Easton Stadium
- Interactive map of Easton Stadium
- Location: Los Angeles, California United States
- Coordinates: 34°04′34″N 118°27′12″W﻿ / ﻿34.076186°N 118.45331034°W
- Capacity: 1,328
- Surface: Natural grass
- Field size: 190' LF, 210' CF, 190' RF

Construction
- Opened: 1994; 32 years ago 2004–2005; 21 years ago (renovated)

Tenants
- UCLA Bruins softball - (NCAA) 1994 – present

= Easton Stadium =

Stadium in Los Angeles, California

Easton Stadium is a college softball stadium on the campus of the University of California, Los Angeles. It is the home venue of the UCLA Bruins softball team of the Big Ten Conference. It is named for James Easton, class of 1959, who has provided significant funding for the stadium.
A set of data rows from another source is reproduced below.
(** X12: after a successful [load], [get_code_apply_change()] combines the
    target path and the patch text of the payload's [code_apply_change]
    with the repository path of the session; it raises KeyError when one
    of the two members is missing, and TypeError when the payload had no
    [code_apply_change] or a null one. *)
Theorem get_code_apply_change_value w payload :
  next_payload w = Some (PDict payload) ->
  run load w = Ok tt ->
  exists repo_path,
    assoc "repo_path" payload = Some repo_path
    /\ (forall change target patch,
          assoc "code_apply_change" payload = Some (PDict change) ->
          assoc "target_file_path" change = Some target ->
          assoc "patch_text" change = Some patch ->
          run get_code_apply_change (exec load w)
          = Ok (CodeApplyChange target repo_path patch))
    /\ (forall change,
          assoc "code_apply_change" payload = Some (PDict change) ->
          assoc "target_file_path" change = None ->
          run get_code_apply_change (exec load w)
          = Raise (KeyError "target_file_path"))
    /\ (forall change target,
          assoc "code_apply_change" payload = Some (PDict change) ->
          assoc "target_file_path" change = Some target ->
          assoc "patch_text" change = None ->
          run get_code_apply_change (exec load w)
          = Raise (KeyError "patch_text"))
    /\ (assoc "code_apply_change" payload = None
        \/ assoc "code_apply_change" payload = Some PNone ->
        run get_code_apply_change (exec load w) = Raise TypeError).
Proof.
  intros Hp Hload.
  pose proof (load_loaded _ _ Hp Hload) as L.
  destruct (ld_repo_path _ _ L) as (rp & Hrp & Hrpa).
  exists rp. split; [exact Hrp|].
  pose proof (ld_code_apply_change _ _ L) as Hc.
  unfold run, get_code_apply_change.
  split_and!.
  - intros change target patch E Ht Hpt. rewrite E in Hc. simpl in Hc.
    rewrite (bind_step _ _ _ _ _ (getattr_run _ _ _ Hc)).
    cbn [py_getitem]. rewrite Ht, lift_step.
    rewrite (bind_step _ _ _ _ _ (getattr_run _ _ _ Hrpa)).
    now rewrite Hpt.
  - intros change E Ht. rewrite E in Hc. simpl in Hc.
    rewrite (bind_step _ _ _ _ _ (getattr_run _ _ _ Hc)).
    cbn [py_getitem]. now rewrite Ht.
  - intros change target E Ht Hpt. rewrite E in Hc. simpl in Hc.
    rewrite (bind_step _ _ _ _ _ (getattr_run _ _ _ Hc)).
    cbn [py_getitem]. rewrite Ht, lift_step.
    rewrite (bind_step _ _ _ _ _ (getattr_run _ _ _ Hrpa)).
    now rewrite Hpt.
  - intros [E | E]; rewrite E in Hc; simpl in Hc;
      now rewrite (bind_step _ _ _ _ _ (getattr_run _ _ _ Hc)).
Qed.

Lemma get_code_apply_change_value_witness :
  run get_code_apply_change (exec load (start [ok_reply payload_full]))
  = Ok (CodeApplyChange (PStr "a.py") (PStr "/proj") (PStr "+y"))
  /\ run get_code_apply_change (exec load (start [ok_reply payload_min]))
     = Raise TypeError.
Proof.
  destruct (get_code_apply_change_value (start [ok_reply payload_full])
              payload_full eq_refl eq_refl) as (rp & Hrp & H1 & _).
  destruct (get_code_apply_change_value (start [ok_reply payload_min])
              payload_min eq_refl eq_refl) as (rp' & _ & _ & _ & _ & H2).
  injection Hrp as <-.
  split; [exact (H1 _ _ _ eq_refl eq_refl eq_refl) | exact (H2 (or_introl eq_refl))].
Defined.

Lemma assoc_app {A} k (d1 d2 : list (string * A)) :
  assoc k (d1 ++ d2)
  = match assoc k d1 with
    | Some v => Some v
    | None => assoc k d2
    end.
Proof.
  induction d1 as [|[k' v'] d1 IH]; [reflexivity|].
  cbn [app assoc]. now destruct (String.eqb k k').
Qed.

Lemma dict_set_fresh {A} k (v : A) d :
  assoc k d = None -> dict_set k v d = d ++ [(k, v)].
Proof.
  induction d as [|[k' v'] d IH]; [reflexivity|].
  cbn [assoc dict_set app]. destruct (String.eqb k k'); [discriminate|].
  intros H. now rewrite IH.
Qed.
(** * Machine reservation workflow: [ApiHandler] of [src/handler/api.ts]

    A shallow embedding of the request handler of the machine service and
    the properties of its three operations (reserve, get, start) and of the
    authentication gate and dispatcher in front of them.

    The handler is stateful: it reads and writes the machine table and the
    shared cache and calls two external clients.  It is embedded in a small
    state-and-exception monad over a [World] that holds the table, the cache
    and the chronological trace of every collaborator call, so that "no
    store read", "controller invoked exactly once" and "nothing mutated"
    are statements about the final world. *)

From Stdlib Require Import Ascii.
From stdpp Require Import base option strings list gmap.

(** ** Data model ([database/schema], [handler/model]) *)

(** Modelled from the spec: the enum [MachineStatus] of [database/schema],
    which [api.ts] imports.  The three statuses the workflow uses are named
    in [api.ts]; any further status of the full system is an
    [OTHER_STATUS]. *)
Inductive MachineStatus : Type :=
  | AVAILABLE
  | AWAITING_DROPOFF
  | RUNNING
  | OTHER_STATUS (name : string).

#[global] Instance MachineStatus_eq_dec : EqDecision MachineStatus.
Proof. solve_decision. Defined.

(** Modelled from the spec: the document type [MachineStateDocument] of
    [database/schema]; [currentJobId] is absent ([None]) or a job id. *)
Record MachineStateDocument : Type := mkMachine {
  machineId : string;
  locationId : string;
  status : MachineStatus;
  currentJobId : option string
}.

#[global] Instance MachineStateDocument_eq_dec : EqDecision MachineStateDocument.
Proof. solve_decision. Defined.

(** [machine.status = st] and [machine.currentJobId = job] on a document. *)
Definition set_status (st : MachineStatus) (d : MachineStateDocument) : MachineStateDocument :=
  {| machineId := machineId d; locationId := locationId d;
     status := st; currentJobId := currentJobId d |}.

Definition set_currentJobId (job : string) (d : MachineStateDocument) : MachineStateDocument :=
  {| machineId := machineId d; locationId := locationId d;
     status := status d; currentJobId := Some job |}.

(** Modelled from the spec: the enum [HttpResponseCode] of [handler/model],
    with the five codes [api.ts] uses. *)
Inductive HttpResponseCode : Type :=
  | OK
  | BAD_REQUEST
  | UNAUTHORIZED
  | NOT_FOUND
  | INTERNAL_SERVER_ERROR.

#[global] Instance HttpResponseCode_eq_dec : EqDecision HttpResponseCode.
Proof. solve_decision. Defined.

(** The [machine] field of a response is a document, [undefined] (the
    handlers' failure branches) or [null] (the dispatcher's fallback). *)
Inductive MachineField : Type :=
  | machine_undefined
  | machine_null
  | machine_doc (d : MachineStateDocument).

(** A value of TypeScript type [MachineStateDocument | undefined]. *)
Definition field_of (o : option MachineStateDocument) : MachineField :=
  match o with
  | Some d => machine_doc d
  | None => machine_undefined
  end.

Record MachineResponseModel : Type := mkResponse {
  statusCode : HttpResponseCode;
  machine : MachineField
}.

(** [RequestModel] with the body fields of [RequestMachineRequestModel]:
    [handle] casts the request without a check, so the reserve handler
    reads [locationId] and [jobId] off the same object. *)
Record RequestModel : Type := mkRequest {
  method : string;
  path : string;
  token : string;
  request_locationId : string;
  request_jobId : string
}.

(** ** Collaborators *)

(** Modelled from the spec: the two external clients, [IdentityProviderClient]
    and [SmartMachineClient], are black boxes.  [validateToken] answers
    accept or reject; [startCycle_returns] tells whether the remote start
    command for a machine id returns or signals a failure.  A failure of
    the identity provider itself, which [checkToken] does not catch, is
    outside the model: the properties below speak of requests whose token
    it has answered. *)
Record Collaborators : Type := mkCollaborators {
  validateToken : string → bool;
  startCycle_returns : string → bool
}.

(** One entry per call on a collaborator, in the order the calls are made. *)
Inductive Event : Type :=
  | IdpValidateToken (tok : string)
  | TableListMachinesAtLocation (loc : string)
  | TableGetMachine (id : string)
  | TableUpdateMachineStatus (id : string) (st : MachineStatus)
  | TableUpdateMachineJobId (id : string) (job : string)
  | CacheGet (id : string)
  | CachePut (id : string) (v : option MachineStateDocument)
  | SmartMachineStartCycle (id : string).

#[global] Instance Event_eq_dec : EqDecision Event.
Proof. solve_decision. Defined.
Easton Stadium is located on the northwest corner of the campus at Sunset Boulevard and Bellagio Road.

==Sunset Field==
The original stadium on the site was known as Sunset Field and was constructed in 1979. It was the home of the Bruins through 1993.

==Current stadium==
The current stadium was completed in 1994 and completely renovated in 2004–05, with chairback seating for 1,328 installed.